Par exemple, certains d’entre nous ont des maisons remplies de statues et de sanctuaires. Nous pouvons prier fréquemment et assister à de nombreuses neuvaines, mais nous accomplissons rarement des œuvres de charité. Certains d’entre nous peuvent critiquer la spiritualité des autres et juger les pratiques de prière des autres moins adéquates et appropriées que les nôtres!
À vrai dire, la plupart d’entre nous ont probablement quelque chose du pharisien et du collecteur d’impôts en nous.
La lecture de l’Évangile de ce dimanche nous offre, à vous et à moi, une merveilleuse occasion d’évaluer non seulement notre vie privée de prière, mais aussi notre relation fondamentale avec Dieu. Nous voulons tous faire le bien. De façon inattendue, cependant, c’est le percepteur d’impôts pécheur et non le pieux pharisien, qui rentre chez lui justifié.
Le pharisien prend clairement ses distances et se place au-dessus du reste de l’humanité. Le collecteur d’impôts, en reconnaissant qu’il est un pécheur, s’identifie à l’humanité. Le pharisien se concentre sur lui-même: le collecteur d’impôts se concentre sur Dieu. Le pharisien est reconnaissant pour ses propres bonnes actions. Le collecteur d’impôts est simplement reconnaissant de l’action de Dieu dans sa vie (« soyez miséricordieux »).
La question ici n’est pas de savoir si l’on doit pratiquer des pratiques pieuses – bien sûr que nous le devrions!

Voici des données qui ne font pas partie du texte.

Lemma destroy_spec u s : members_ok s ->
  wps (destroy_server u) s (fun r s' => r = Ok tt /\ exists n1 n2, Forall neutral_call n1 /\ Forall neutral_call n2 /\
    s' = mkStartState (-1) (-1) (-1) (-1) (-1) [] (ss_pool s) (ss_running s)
      (ss_calls s ++ n1 ++ n2 ++ map KClose (held (ss_listen s)) ++
       map (fun x => KUnlink x u) (if bool_decide (ss_bound s = []) then [] else [ss_bound s]) ++
       map KClose (held (ss_signal s) ++ held (ss_completion s) ++ held (ss_shutdown s) ++ held (ss_epoll s)))).
Proof.
  destruct s as [a b c d e f p r l]. intros [Hb Ha Hc Hd He]. cbn in *. unfold destroy_server.
  apply wps_bind, wps_current, wps_bind. start_norm.
  assert (Hrest : forall n1, Forall neutral_call n1 ->
    wps (_ ← stop_listening_calls u; _ ← reset_member ss_signal set_ss_signal (-1);
         _ ← reset_member ss_completion set_ss_completion (-1);
         _ ← reset_member ss_shutdown set_ss_shutdown (-1);
         _ ← reset_member ss_listen set_ss_listen (-1); reset_member ss_epoll set_ss_epoll (-1))
      (mkStartState a b c d e f p r (l ++ n1)) (fun r0 s' => r0 = Ok tt /\ exists n1 n2, Forall neutral_call n1 /\ Forall neutral_call n2 /\
    s' = mkStartState (-1) (-1) (-1) (-1) (-1) [] p r
      (l ++ n1 ++ n2 ++ map KClose (held b) ++ map (fun x => KUnlink x u) (if bool_decide (f = []) then [] else [f]) ++
       map KClose (held e ++ held d ++ held c ++ held a)))).
  { intros n1 Hn1. apply wps_bind, wps_stop_listening; [done|]. intros n2 Hn2.
    apply wps_bind, wps_reset; [done|]. start_norm. apply wps_bind, wps_reset; [done|]. start_norm.
    apply wps_bind, wps_reset; [done|]. start_norm. apply wps_bind, wps_reset; [by right|]. start_norm.
    apply wps_reset; [done|]. start_norm. split; [done|]. exists n1, n2. split_and!; try done.
    rewrite !map_app, app_nil_r, <- !app_assoc. done. }
  destruct p; [apply wps_logged | apply wps_ret].
  - apply Hrest. by repeat constructor.
  - rewrite <- (app_nil_r l) at 1. by apply Hrest.
Qed.

(** After such an [unlink] the path is no more. *)
Definition gone (r : CallResult) : bool := match r with Success => true | Failure errno => errno =? ENOENT end.

(** The socket files left behind: bound, and not removed afterwards. *)
Definition path_step (acc : gset bytes) (c : SysCall) : gset bytes :=
  match c with
  | KBind _ p Success => {[p]} ∪ acc
  | KUnlink p r => if gone r then acc ∖ {[p]} else acc
  | _ => acc
  end.
Definition paths_left (l : list SysCall) : gset bytes := fold_left path_step l ∅.
(** ** Properties *)

(** C25: the daemon leaves nothing behind.  However it ends, by a failure of any
    call of the start-up or when [run] returns and the server is destroyed,
    every descriptor it opened, those of its clients included, is closed exactly
    once, and its socket file, if it made one, is removed unless [unlink] fails
    on it. *)
Theorem daemon_releases_all errno_text program args io : start_io_ok io ->
  exists e, daemon_main errno_text program args io = Some e /\
    match e with
    | DExit _ _ _ calls => all_released calls
    | DRun cfg _ _ st => forall now srv calls sys unlink, max_cache_bytes cfg < 2 ^ 63 ->
        started cfg (new_cache (cache_limits cfg)) now st = Some srv ->
        logged_run st (mkRunSys RLoop 0 srv) calls sys -> rn_pc sys = RDone ->
        all_released (ss_calls (destroy_server unlink (after_run st calls (rn_server sys))).2)
    end.
Proof.
  intros Hio. destruct (daemon_cases errno_text program args io Hio)
    as [(code & out & err & ->)|(cfg & sfd & calls0 & _ & Ht & Hv & Hs & Ho & Hc & Hb & _ & [[message ->]|(l & r & st & Hst & ->)])].
  - eexists. split; [done|]. by split.
  - eexists. split; [done|]. by apply destroy_releases, unstarted_accounted.
  - pose proof (start_post_accounted _ _ _ _ _ _ _ Hst Ho Hc Hb (config_path cfg Hv)) as Hrel.
    destruct r as [[]|message|]; [| |by destruct (sp_defined _ _ _ _ _ _ _ Hst)]; eexists; (split; [done|]).
    + destruct (sp_ok _ _ _ _ _ _ _ Hst eq_refl) as (listen & epoll & shutdown & completion & E1 & _ & _ & _ & Es).
      pose proof (sio_socket _ Hio) as Hls. rewrite E1 in Hls. cbn in Hls.
      intros now srv calls sys unlink Hmax Hsrv Hrun Hpc. apply destroy_releases.
      rewrite Es in Hsrv. unfold started in Hsrv. cbn [ss_pool ss_listen ss_bound ss_running] in Hsrv.
      rewrite (proj2 (Z.leb_le 0 listen) Hls) in Hsrv. injection Hsrv as <-.
      pose proof (ct_entries _ Ht). pose proof (ct_cache _ Ht).
      eapply (run_accounted st cfg (new_cache (cache_limits cfg)) now); try done; [|by rewrite Es..].
      split; [apply wf_new|]; split; cbn; lia.
    + by apply destroy_releases.
Qed.

(** ** Witnesses *)

(** A daemon with the configuration of the example runs, all calls succeeding. *)
Definition narrow_args : list bytes :=
  [lit "--max-value-bytes"; lit "1"; lit "--max-key-bytes"; lit "1"; lit "--workers"; lit "1";
   lit "--max-inflight-per-conn"; lit "1"].
Definition narrow_start : StartIo :=
  mkStartIo (StatOk true) (NewFd 4) (Failure ECONNREFUSED) Success (NewFd 4) Success Success Success
    (NewFd 5) (NewFd 6) (NewFd 8) (fun _ => Success) Success (NewFd 3) Success.

Lemma narrow_start_ok : start_io_ok narrow_start.
Proof. split; cbn; lia. Qed.

Lemma rtc_logged st (sys sys' : @RunSys LruCache) : rtc (fun a b => exists now, run_step now a b) sys sys' ->
  exists calls, logged_run st sys calls sys'.
Proof.
  revert sys'. refine (rtc_ind_r _ _ _ _); [by eexists; apply logged_nil|].
  intros a b _ [now Hs] [calls IH]. eexists. by eapply logged_step.
Qed.
(* ===== verification/EngineProps.v ===== *)
(** * Correctness of the pipelining client

    The invariant of the engine of benchmark/async_client.cpp, by its log: what
    was asked of the generator, what went out on each connection and what was
    reported complete. *)

From S2P Require Import Prelude Protocol Serializer Sys Engine.

(** ** The log of a connection *)

Definition issued_call (i : Z) (k : EngineCall) : option (Z * RequestSpec) :=
  match k with KGenerate j seq spec => if j =? i then Some (seq + 1, spec) else None | _ => None end.
Definition completed_call (i : Z) (k : EngineCall) : option (Z * RequestSpec) :=
  match k with
  | KComplete c => if cp_connection_index c =? i then Some (rs_request_id (cp_response c), cp_request c) else None
  | _ => None
  end.
Definition sent_call (i : Z) (k : EngineCall) : option bytes :=
  match k with KSend j data => if j =? i then Some data else None | _ => None end.
Definition interest_call (i : Z) (k : EngineCall) : option Z :=
  match k with KInterest j events => if j =? i then Some events else None | _ => None end.
Definition sequence_call (k : EngineCall) : option Z :=
  match k with KGenerate _ seq _ => Some seq | _ => None end.
Definition completion_call (k : EngineCall) : option Completion :=
  match k with KComplete c => Some c | _ => None end.
Definition open_call (k : EngineCall) : option Z := match k with KOpen fd => Some fd | _ => None end.
Definition close_call (k : EngineCall) : option Z := match k with KClose fd => Some fd | _ => None end.

(** The requests issued on a connection, with their ids, and those completed. *)
Definition issued_on (i : Z) (l : list EngineCall) : list (Z * RequestSpec) := omap (issued_call i) l.
Definition completed_on (i : Z) (l : list EngineCall) : list (Z * RequestSpec) := omap (completed_call i) l.
(** The bytes the kernel took. *)
Definition sent_on (i : Z) (l : list EngineCall) : bytes := concat (omap (sent_call i) l).
(** What epoll watches the connection for. *)
Definition interest_on (i : Z) (l : list EngineCall) : option Z := last (omap (interest_call i) l).
(** What the callbacks saw. *)
Definition sequences (l : list EngineCall) : list Z := omap sequence_call l.
Definition completions (l : list EngineCall) : list Completion := omap completion_call l.

Definition spec_request (x : Z * RequestSpec) : Request :=
  mkRequest (sp_opcode x.2) x.1 (sp_key x.2) (sp_value x.2).
Definition frames (xs : list (Z * RequestSpec)) : bytes := concat (map (fun x => serialize_request (spec_request x)) xs).

(** What the protocol can carry. *)
Definition spec_ok (spec : RequestSpec) : Prop :=
  named_opcode (sp_opcode spec) = true /\ len (sp_key spec) <= kMaxKeyBytes /\ len (sp_value spec) <= kMaxValueBytes.

(** The call belongs to the connection, and does not open or close anything. *)
Definition concerns (i : Z) (k : EngineCall) : Prop :=
  match k with
  | KInterest j _ | KGenerate j _ _ | KSend j _ => j = i
  | KComplete c => cp_connection_index c = i /\ rs_opcode (cp_response c) = sp_opcode (cp_request c)
  | _ => False
  end.

Definition outstanding (conn : Conn) : list (Z * RequestSpec) :=
  prod_map id pd_spec <$> map_to_list (cn_pending conn).

(** ** The invariant *)

Record config_ok (cfg : EngineConfig) : Prop := mkConfigOk {
  eo_depth : 0 < ec_pipeline_depth cfg;
  eo_requests : 0 <= ec_requests cfg;
  eo_memory : ec_requests cfg * 2 ^ 27 < 2 ^ 64;
  eo_connections : ec_connections cfg < 2 ^ 64;
}.

Record conn_ok (cfg : EngineConfig) (l : list EngineCall) (issued : Z) (c : Conn) : Prop := mkConnOk {
  ck_requests : issued_on (cn_index c) l ≡ₚ completed_on (cn_index c) l ++ outstanding c;
  ck_ids : forall id, is_Some (cn_pending c !! id) -> 1 <= id <= issued;
  ck_wire : sent_on (cn_index c) l ++ unsent c = frames (issued_on (cn_index c) l);
  ck_pos : 0 <= cn_output_pos c <= len (cn_output c);
  ck_output : len (cn_output c) <= len (frames (issued_on (cn_index c) l));
  ck_depth : pending_size c <= ec_pipeline_depth cfg;
}.

Section Props.
Context {U : Type}.
Implicit Types (e : Engine U) (c : Conn).

(** [others]: the requests outstanding on the other connections. *)
Record core_ok (others : Z) (c : Conn) (e : Engine U) : Prop := mkCoreOk {
  co_issued : 0 <= issued_ e <= ec_requests (config_ e);
  co_sent : sent (stats_ e) = issued_ e;
  co_next : next_request_id_ e = u64 (issued_ e + 1);
  co_received : 0 <= received (stats_ e) /\ 0 <= others /\ received (stats_ e) + pending_size c + others = issued_ e;
  co_completions : received (stats_ e) = len (completions (calls e));
  co_sequences : sequences (calls e) = seqZ 0 (issued_ e);
  co_specs : forall i, Forall (fun x => spec_ok x.2) (issued_on i (calls e));
}.

Record inv (others : Z) (c : Conn) (e : Engine U) : Prop := mkInv {
  iv_config : config_ok (config_ e);
  iv_conn : conn_ok (config_ e) (calls e) (issued_ e) c;
  iv_core : core_ok others c e;
}.

(** What a handler leaves alone, and what only grows. *)
Record evolves (c : Conn) (e : Engine U) (c' : Conn) (e' : Engine U) : Prop := mkEvolves {
  ev_index : cn_index c' = cn_index c;
  ev_fd : cn_fd c' = cn_fd c;
  ev_live : cn_live c' = cn_live c;
  ev_config : config_ e' = config_ e;
  ev_conns : conns_ e' = conns_ e;
  ev_epoll : epoll_fd_ e' = epoll_fd_ e;
  ev_count : live_connections_ e' = live_connections_ e;
  ev_issued : issued_ e <= issued_ e';
  ev_exhausted : generator_exhausted_ e = true -> generator_exhausted_ e' = true;
  ev_calls : exists l, calls e' = calls e ++ l /\ Forall (concerns (cn_index c)) l;
}.

Lemma evolves_refl c e : evolves c e c e.
Proof. split; try done. exists []. by rewrite app_nil_r. Qed.

Lemma evolves_trans c1 e1 c2 e2 c3 e3 : evolves c1 e1 c2 e2 -> evolves c2 e2 c3 e3 -> evolves c1 e1 c3 e3.
Proof.
  intros [H1 H2 H3 H4 H5 H6 H7 H8 H9 (l1 & Hl1 & Hf1)] [G1 G2 G3 G4 G5 G6 G7 G8 G9 (l2 & Hl2 & Hf2)].
  split; try congruence; [lia | auto|]. exists (l1 ++ l2). rewrite Hl2, Hl1, <- app_assoc. split; [done|].
  apply Forall_app. split; [done | by rewrite <- H1].
Qed.

(** ** The pipeline is full, or nothing is left to issue *)

Definition filled (c : Conn) (e : Engine U) : Prop :=
  generator_exhausted_ e = true \/ ec_requests (config_ e) <= issued_ e \/ ec_pipeline_depth (config_ e) <= pending_size c.

Lemma size_emplace id p (m : gmap Z Pending) : m !! id = None ->
  emplace id p m = <[id := p]> m /\ base.size (emplace id p m) = S (base.size m).
Proof. intros H. unfold emplace. rewrite H. split; [done | by apply map_size_insert_None]. Qed.
(* ===== verification/EngineRun.v ===== *)
(** * A run of the pipelining client

    What the engine of benchmark/async_client.cpp guarantees in every state
    between two events, what [run] has done when it returns, and that it
    returns against a server that answers every request, in whatever order and
    with whatever results. *)

From S2P Require Import Prelude Protocol Serializer Sys Engine EngineProps.

Section Run.
Context {U : Type}.
Variable generator_ : Z -> Z -> RequestSpec -> U -> bool * RequestSpec * U.
Variable on_complete_ : Completion -> U -> U.
Variable clock : nat -> Z.
Variable errno_text : Z -> bytes.
Hypothesis generator_ok : forall i seq u, (generator_ i seq default_spec u).1.1 = true ->
  spec_ok (generator_ i seq default_spec u).1.2.
Implicit Types (e : Engine U) (c : Conn).

(** ** Answers in any order *)

(** A response to one of the requests outstanding. *)
Definition answers (pending : gmap Z Pending) (r : Response) : Prop :=
  response_ok default_limits r = true /\
  exists p, pending !! rs_request_id r = Some p /\ rs_opcode r = sp_opcode (pd_spec p).

Definition response_frames (rs : list Response) : bytes := concat (map serialize_response rs).

Lemma answers_other pending r r' : answers pending r -> rs_request_id r <> rs_request_id r' ->
  answers (base.delete (rs_request_id r') pending) r.
Proof. intros (Hok & p & Hp & Hop) Hne. split; [done|]. exists p. by rewrite lookup_delete_ne. Qed.

Lemma parse_all others rs pre c e fuel : inv others c e -> cn_input c = pre ++ response_frames rs ->
  len (cn_input c) < 2 ^ 64 -> Forall (answers (cn_pending c)) rs -> NoDup (rs_request_id <$> rs) ->
  (length (response_frames rs) <= fuel)%nat ->
  exists c' e', parse_loop on_complete_ clock fuel (len pre) c e = Some (true, len (cn_input c), c', e') /\
    inv others c' e' /\ evolves c e c' e' /\ cn_input c' = cn_input c /\ unsent c' = unsent c /\
    cn_pending c' = foldl (fun m r => base.delete (rs_request_id r) m) (cn_pending c) rs /\
    received (stats_ e') = received (stats_ e) + len rs /\
    cp_response <$> completions (calls e') = (cp_response <$> completions (calls e)) ++ rs.
Proof.
  revert pre c e fuel. induction rs as [|r rs IH]; intros pre c e fuel Hi Hin Hm Ha Hnd Hf.
  - assert (Hl : len (cn_input c) = len pre) by (rewrite Hin; unfold response_frames; cbn; by rewrite app_nil_r).
    exists c, e. split; [|split_and!; try done; [apply evolves_refl | rewrite len_nil; lia | by rewrite app_nil_r]].
    rewrite <- Hl. destruct fuel; cbn [parse_loop]; by rewrite Z.ltb_irrefl.
  - apply Forall_cons in Ha as [(Hok & p & Hp & Hop) Ha]. apply NoDup_cons in Hnd as [Hni Hnd].
    assert (Hcons : response_frames (r :: rs) = serialize_response r ++ response_frames rs) by done. rewrite Hcons in *.
    pose proof (response_frame_lens _ _ [] Hok) as Hl. rewrite app_nil_r, len_nil in Hl.
    pose proof (len_nonneg (rs_value r)). unfold kHeaderSize in Hl. pose proof (len_nonneg pre).
    assert (Hlen : len (cn_input c) = len pre + len (serialize_response r) + len (response_frames rs)) by (rewrite Hin, !len_app; lia).
    pose proof (len_nonneg (response_frames rs)).
    destruct fuel as [|fuel]; [rewrite length_app in Hf; unfold len in Hl; lia|]. cbn [parse_loop].
    rewrite (proj2 (Z.ltb_lt _ _)) by lia. cbn [negb].
    replace (drop (Z.to_nat (len pre)) (cn_input c)) with (serialize_response r ++ response_frames rs)
      by (rewrite Hin; unfold len; by rewrite Nat2Z.id, drop_app_length).
    rewrite (deserialize_response_frame _ _ _ _ Hok). cbn [mbind option_bind pr_status pr_consumed complete].
    rewrite u64_small by lia. rewrite Hp, bool_decide_true by done. cbn [negb clock_now fst snd].
    set (latency := u64 _). set (u := on_complete_ _ _).
    destruct (inv_complete others c e p r latency u (S (ticks e)) Hi Hp Hop) as [Hi1 He1].
    set (c1 := set_cn_pending _ c) in *. set (e1 := counting count_received _) in *.
    assert (Hrec : received (stats_ e1) = received (stats_ e) + 1).
    { rewrite (co_completions _ _ _ (iv_core _ _ _ Hi1)), (co_completions _ _ _ (iv_core _ _ _ Hi)).
      unfold e1. cbn [calls counting with_stats with_captured call with_ticks]. rewrite completions_app, len_app. done. }
    destruct (IH (pre ++ serialize_response r) c1 e1 fuel Hi1) as (c' & e' & E & G1 & G2 & G3 & G4 & G5 & G6 & G7).
    + cbn [c1 cn_input set_cn_pending]. by rewrite Hin, app_assoc.
    + exact Hm.
    + rewrite Forall_forall in Ha |- *. intros r' Hr'. apply answers_other; [by apply Ha|]. intros Eid. apply Hni.
      rewrite <- Eid. by apply list_elem_of_fmap_2.
    + done.
    + rewrite length_app in Hf. unfold len in Hl. lia.
    + exists c', e'. rewrite len_app in E. split; [exact E|].
      split_and!; [done | by eapply evolves_trans | exact G3 | exact G4 | exact G5 | rewrite G6, Hrec, len_cons; lia|].
      rewrite G7. unfold e1. cbn [calls counting with_stats with_captured call with_ticks]. rewrite completions_app, fmap_app, <- app_assoc. done.
Qed.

La vraie question n’est pas non plus de savoir si ces pratiques servent de témoignage à notre vrai moi devant Dieu.
La miséricorde de Dieu n’est pas quelque chose auquel aucun de nous n’a droit. Cela ne nous est pas « dû ». Ce n’est pas « gagné » par nous. »Dans son essence même, c’est la grâce – un don donné par Dieu – dans ce cas, donné à celui qui le demande, peu importe à quel point cette personne pourrait être pécheresse ou imparfaite.
La prière nous aide à entrer et à maintenir une relation intime avec Dieu. Seule la fidélité à la prière nous apportera la véritable humilité qui nous justifie – une attitude envers Dieu qui reconnaît et supplie:  » Ô Dieu, sois miséricordieux envers moi, pécheur. »Que la Sainte Eucharistie nous aide à être humbles et à remplir nos cœurs de gratitude pour la miséricorde, la grâce et les bénédictions de Dieu.
Le diacre Faiva Po’oi sert à la paroisse Saint-Timothée de San Mateo.